Instructions to follow: Nothing but the lines below between the line holding "intros j Hj. rewrite H7 by done. auto." and the line holding "Proof. intros [H1", inclusive, should appear in the answer, each set down exactly.

Records supplied:
○ ○ ○ ○ ○
(* ===== verification/SequencedFacts.v ===== *)
(** * Order and exactly-once application in the sequenced profile *)
From S2P Require Import Prelude Utf8 Cbor CborFacts Protocol ProtocolFacts Budget Admission Policy Validate Codec CodecFacts Binding BindingFacts Sequenced.

(** ** Applied messages *)

Section order.
Context {L : Layout}.
Context {Host : Type}.
Variable host_apply : Envelope.t -> Host -> result unit ApplyError.t * Host.

(** The host's callback, with a record of the messages it accepted. *)
Definition logged : Type := Host * list Envelope.t.
Definition apply_logged (m : Envelope.t) (h : logged) : result unit ApplyError.t * logged :=
  match host_apply m h.1 with
  | (Ok u, h') => (Ok u, (h', h.2 ++ [m]))
  | (Err e, h') => (Err e, (h', h.2))
  end.

Definition on_stream (k : Z) (log : list Envelope.t) : list Envelope.t :=
  filter (fun m => m.(Envelope.stream_id) = k) log.

Definition seqs (l : list Envelope.t) : list Z := map seq_of l.

(** What the peer may have sent. *)
Variable Sent : Envelope.t -> Prop.

(** A message of stream [k] with a usable sequence number. *)
Definition numbered (k : Z) (m : Envelope.t) : Prop :=
  m.(Envelope.stream_id) = k /\ exists s, m.(Envelope.message_seq) = Some s /\ 1 <= s < I64_MAX.

Definition ongoing (m : Envelope.t) : Prop := sender_final m.(Envelope.kind) = false.

(** What was applied on a stream is its messages [1 .. expected - 1] in order; a
    terminal message is the last, and is ahead of its turn only if it aborts. *)
Record ordered_stream (k : Z) (st : StreamState.t) (log : list Envelope.t) : Prop := {
  os_expected : 1 <= st.(StreamState.expected) <= I64_MAX;
  os_pending : forall s p, st.(StreamState.pending) !! s = Some p ->
    numbered k p.(Pending.message) /\ p.(Pending.message).(Envelope.message_seq) = Some s
    /\ st.(StreamState.expected) <= s /\ Sent p.(Pending.message);
  os_open : st.(StreamState.terminal) = None ->
    seqs log = seqZ 1 (st.(StreamState.expected) - 1) /\ Forall ongoing log;
  os_terminal : forall t m, st.(StreamState.terminal) = Some (t, m) ->
    st.(StreamState.pending) = ∅ /\ numbered k m /\ m.(Envelope.message_seq) = Some t
    /\ sender_final m.(Envelope.kind) = true
    /\ exists l, log = l ++ [m] /\ Forall ongoing l
       /\ ((st.(StreamState.expected) = t + 1 /\ seqs l = seqZ 1 (t - 1))
           \/ (st.(StreamState.expected) < t /\ abortive m.(Envelope.kind) = true
               /\ seqs l = seqZ 1 (st.(StreamState.expected) - 1)));
}.

Lemma on_stream_app k l m : m.(Envelope.stream_id) = k -> on_stream k (l ++ [m]) = on_stream k l ++ [m].
Proof. intros Hm. unfold on_stream. rewrite list.filter_app. f_equal. by rewrite filter_cons_True. Qed.

Lemma on_stream_other k l m : m.(Envelope.stream_id) <> k -> on_stream k (l ++ [m]) = on_stream k l.
Proof. intros Hm. unfold on_stream. rewrite list.filter_app, filter_cons_False by done. by rewrite filter_nil, app_nil_r. Qed.

Lemma numbered_seq k m : numbered k m -> 1 <= seq_of m < I64_MAX.
Proof. intros (_ & s & Hs & ?). unfold seq_of. by rewrite Hs. Qed.

Lemma seqs_app l m : seqs (l ++ [m]) = seqs l ++ [seq_of m].
Proof. unfold seqs. by rewrite map_app. Qed.

Lemma seqZ_snoc n : 1 <= n -> seqZ 1 (n - 1) ++ [n] = seqZ 1 n.
Proof.
  intros Hn. replace n with ((n - 1) + 1) at 3 by lia. rewrite seqZ_app by lia.
  f_equal. replace (1 + (n - 1)) with n by lia. done.
Qed.

(** Applying the expected message. *)
Lemma mark_applied_order k st m c self log : ordered_stream k st log -> st.(StreamState.terminal) = None ->
  numbered k m -> seq_of m = st.(StreamState.expected) ->
  (forall s p, st.(StreamState.pending) !! s = Some p -> s <> st.(StreamState.expected)) ->
  (sender_final m.(Envelope.kind) = true -> st.(StreamState.pending) = ∅) ->
  exists st' self', mark_applied st m c self = (Ok tt, (st', self'))
    /\ ordered_stream k st' (log ++ [m]) /\ st'.(StreamState.pending) = st.(StreamState.pending)
    /\ st'.(StreamState.gap_since) = st.(StreamState.gap_since)
    /\ self'.(Receiver.streams) = self.(Receiver.streams)
    /\ st'.(StreamState.expected) = st.(StreamState.expected) + 1
    /\ (st'.(StreamState.terminal) = None <-> sender_final m.(Envelope.kind) = false).
Proof.
  intros [Hexp Hpend Hopen _] Hterm Hm Hs Hne Hfin. pose proof (numbered_seq k m Hm) as Hr.
  destruct (Hopen Hterm) as [Hopen' Hgo]. clear Hopen. rename Hopen' into Hopen. unfold mark_applied. rewrite Hs in *.
  assert (Hadd : checked_add_i64 (StreamState.expected st) 1 = Some (StreamState.expected st + 1)).
  { apply checked_add_i64_Some. unfold in_i64. lia. }
  assert (Hseq : seqs (log ++ [m]) = seqZ 1 (StreamState.expected st)).
  { rewrite seqs_app, Hopen, Hs. apply seqZ_snoc. lia. }
  assert (Hord : forall st', StreamState.expected st' = StreamState.expected st + 1 ->
    StreamState.pending st' = StreamState.pending st -> StreamState.terminal st' =
      (if sender_final (Envelope.kind m) then Some (StreamState.expected st, m) else None) ->
    ordered_stream k st' (log ++ [m])).
  { intros st' H1 H2 H3. constructor; rewrite ?H1, ?H2, ?H3.
    - lia.
    - intros s p Hp. destruct (Hpend s p Hp) as (? & ? & ? & ?). specialize (Hne s p Hp). split_and!; try done. lia.
    - destruct (sender_final (Envelope.kind m)) eqn:Hf; [done|]. intros _. split; [rewrite Hseq; f_equal; lia|].
      apply Forall_app. by repeat constructor.
    - intros t m'. destruct (sender_final (Envelope.kind m)) eqn:Hf; [|done]. intros [= <- <-].
      split_and!; auto.
      + destruct Hm as (_ & s & Hms & _). unfold seq_of in Hs. rewrite Hms in *. cbn in Hs. congruence.
      + exists log. split_and!; try done. by left. }
  destruct ((StreamState.expected st =? 1) && negb (sender_final (Envelope.kind m))); rewrite Hadd;
    destruct (sender_final (Envelope.kind m)) eqn:Hf.
  all: try (rewrite bool_decide_eq_false_2 by (cbn; rewrite Hfin by done; congruence)).
  all: eexists _, _; split; [reflexivity|]; split_and!; try done; try (apply Hord; done); try (by rewrite ?Hterm).
  all: try (destruct (negb _); done).
Qed.

(** The parts of a receiver that no delivery changes. *)
Definition fixed (self : Receiver.t) := (self.(Receiver.failed), self.(Receiver.limits)).

(** What a delivery on stream [k] leaves of the receiver and the log. *)
Record advances (k : Z) (self self' : Receiver.t) (log log' : list Envelope.t) : Prop := {
  ad_streams : self'.(Receiver.streams) = self.(Receiver.streams);
  ad_fixed : fixed self' = fixed self;
  ad_other : forall j, j <> k -> on_stream j log' = on_stream j log;
  ad_sent : Forall Sent log -> Forall Sent log';
}.

Lemma advances_refl k self log : advances k self self log log.
Proof. by constructor. Qed.

Lemma advances_trans k s1 s2 s3 l1 l2 l3 :
  advances k s1 s2 l1 l2 -> advances k s2 s3 l2 l3 -> advances k s1 s3 l1 l3.
Proof.
  intros [H1 H2 H3 H4] [H5 H6 H7 H8]. constructor; [congruence|congruence| |auto].
  intros j Hj. rewrite H7 by done. auto.
Qed.

Lemma advances_apply k self self' log m :
  self'.(Receiver.streams) = self.(Receiver.streams) -> fixed self' = fixed self ->
  m.(Envelope.stream_id) = k -> Sent m -> advances k self self' log (log ++ [m]).
Proof.
  intros Hs Hf Hm HS. constructor; [done|done| |].
  - intros j Hj. apply on_stream_other. congruence.
  - intros Hl. apply Forall_app. by repeat constructor.
Qed.

Lemma mark_applied_kept st m c self :
  fixed (mark_applied st m c self).2.2 = fixed self.
Proof. unfold mark_applied. repeat case_match; by simplify_eq. Qed.

(** Dropping the expected message from the buffer. *)
Lemma ordered_removed k st log : ordered_stream k st log ->
  ordered_stream k (st <| StreamState.pending := delete (StreamState.expected st) (StreamState.pending st) |>) log.
Proof.
  intros [H1 H2 H3 H4]. constructor; cbn; try done.
  - intros s p Hp. apply lookup_delete_Some in Hp as [_ Hp]. eauto.
  - intros t m Ht. destruct (H4 t m Ht) as (Hp & H5). split; [|done]. rewrite Hp. apply delete_empty.
Qed.

Lemma ordered_gap k st log g : ordered_stream k st log -> ordered_stream k (st <| StreamState.gap_since := g |>) log.
Proof. intros [H1 H2 H3 H4]. by constructor. Qed.

Lemma drain_order fuel : forall k st self h log resolved,
  ordered_stream k st (on_stream k log) ->
  let '(_, (st', self', h', _)) := drain_pending logged apply_logged fuel k (st, self, (h, log), resolved) in
  ordered_stream k st' (on_stream k h'.2) /\ advances k self self' log h'.2.
Proof.
  induction fuel as [|fuel IH]; intros k st self h log resolved Hst; cbn [drain_pending].
  all: destruct (StreamState.pending st !! StreamState.expected st) as [p|] eqn:Hp;
    [|destruct (bool_decide (StreamState.pending st = ∅)); (split; [try apply ordered_gap; done | apply advances_refl])].
  all: destruct (os_pending k st _ Hst _ _ Hp) as (Hnum & Hseq & _ & HS).
  all: assert (Hterm : StreamState.terminal st = None)
    by (destruct (StreamState.terminal st) as [[t m]|] eqn:Ht; [|done];
        destruct (os_terminal k st _ Hst t m Ht) as (He & _); rewrite He in Hp; done).
  all: destruct (sender_final _ && negb _) eqn:Hfin; [split; [done | apply advances_refl]|].
  all: pose proof (ordered_removed k st _ Hst) as Hrem.
  all: unfold apply_logged at 1; cbn [fst snd];
    destruct (host_apply (Pending.message p) h) as [[[]|[]] h1];
    [| destruct (bool_decide (StreamState.pending st = ∅)); (split; [try apply ordered_gap; done | apply advances_refl])
     | split; [done | apply advances_refl]].
  all: destruct (mark_applied_order k (st <| StreamState.pending := delete (StreamState.expected st) (StreamState.pending st) |>)
      (Pending.message p) (Pending.charge p) (uncharge (Pending.charge p) self) (on_stream k log))
      as (st1 & self1 & Hmark & Ho & _ & _ & Hstr & _);
    [ done | done | done | unfold seq_of; by rewrite Hseq
    | cbn; intros s q Hq; apply lookup_delete_Some in Hq as [Hne _]; congruence
    | cbn; intros Hf; rewrite Hf in Hfin; cbn in Hfin; apply negb_false_iff, bool_decide_eq_true in Hfin; done |].
  all: pose proof (mark_applied_kept (st <| StreamState.pending := delete (StreamState.expected st) (StreamState.pending st) |>)
      (Pending.message p) (Pending.charge p) (uncharge (Pending.charge p) self)) as Hkept.
  all: rewrite Hmark in Hkept |- *; cbn [fst snd] in Hkept.
  all: rewrite <- on_stream_app in Ho by apply Hnum.
  all: assert (Hadv : advances k self self1 log (log ++ [Pending.message p])) by (apply advances_apply; [done|done|apply Hnum|done]).
  - destruct (bool_decide (StreamState.pending st1 = ∅)); (split; [try apply ordered_gap; done | done]).
  - specialize (IH k st1 self1 h1 (log ++ [Pending.message p])
      (resolved ++ [Resolution.mk k (seq_of (Pending.message p)) Status.Applied]) Ho).
    destruct (drain_pending _ _ _ _ _) as [r [[[st2 self2] h2] res2]]. destruct IH as [H1 H2].
    split; [done|]. by eapply advances_trans.
Qed.

Lemma buffer_order k st m c now ooo self log : ordered_stream k st log -> st.(StreamState.terminal) = None ->
  numbered k m -> Sent m -> st.(StreamState.expected) <= seq_of m ->
  let '(_, (st', self')) := buffer st m c now ooo self in
  ordered_stream k st' log /\ self'.(Receiver.streams) = self.(Receiver.streams)
  /\ fixed self' = fixed self.
Proof.
  intros Hst Ht Hm HS Hle. unfold buffer. destruct (ooo && _); [done|]. destruct (_ || _); [done|].
  split; [|done]. destruct Hst as [H1 H2 H3 H4]. constructor; cbn; try done; [|congruence].
  intros s p Hp. apply lookup_insert_Some in Hp as [[<- <-]|[_ Hp]]; [|eauto]. cbn.
  split_and!; try done. destruct Hm as (_ & s & Hs & _). unfold seq_of. by rewrite Hs.
Qed.

Lemma fold_uncharge_kept (l : list (Z * Pending.t)) self :
  let self' := fold_left (fun self e => uncharge e.2.(Pending.charge) self) l self in
  self'.(Receiver.streams) = self.(Receiver.streams) /\ fixed self' = fixed self.
Proof. revert self. induction l as [|e l IH]; intros self; [done|]. cbn [fold_left]. destruct (IH (uncharge (Pending.charge e.2) self)). by split. Qed.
○ ○ ○ ○ ○
Solution to the exercise:
  intros j Hj. rewrite H7 by done. auto.
Qed.

Lemma advances_apply k self self' log m :
  self'.(Receiver.streams) = self.(Receiver.streams) -> fixed self' = fixed self ->
  m.(Envelope.stream_id) = k -> Sent m -> advances k self self' log (log ++ [m]).
Proof.
  intros Hs Hf Hm HS. constructor; [done|done| |].
  - intros j Hj. apply on_stream_other. congruence.
  - intros Hl. apply Forall_app. by repeat constructor.
Qed.

Lemma mark_applied_kept st m c self :
  fixed (mark_applied st m c self).2.2 = fixed self.
Proof. unfold mark_applied. repeat case_match; by simplify_eq. Qed.

(** Dropping the expected message from the buffer. *)
Lemma ordered_removed k st log : ordered_stream k st log ->
  ordered_stream k (st <| StreamState.pending := delete (StreamState.expected st) (StreamState.pending st) |>) log.
Proof.
  intros [H1 H2 H3 H4]. constructor; cbn; try done.
  - intros s p Hp. apply lookup_delete_Some in Hp as [_ Hp]. eauto.
  - intros t m Ht. destruct (H4 t m Ht) as (Hp & H5). split; [|done]. rewrite Hp. apply delete_empty.
Qed.

Lemma ordered_gap k st log g : ordered_stream k st log -> ordered_stream k (st <| StreamState.gap_since := g |>) log.
Proof. intros [H1 H2 H3 H4]. by constructor. Qed.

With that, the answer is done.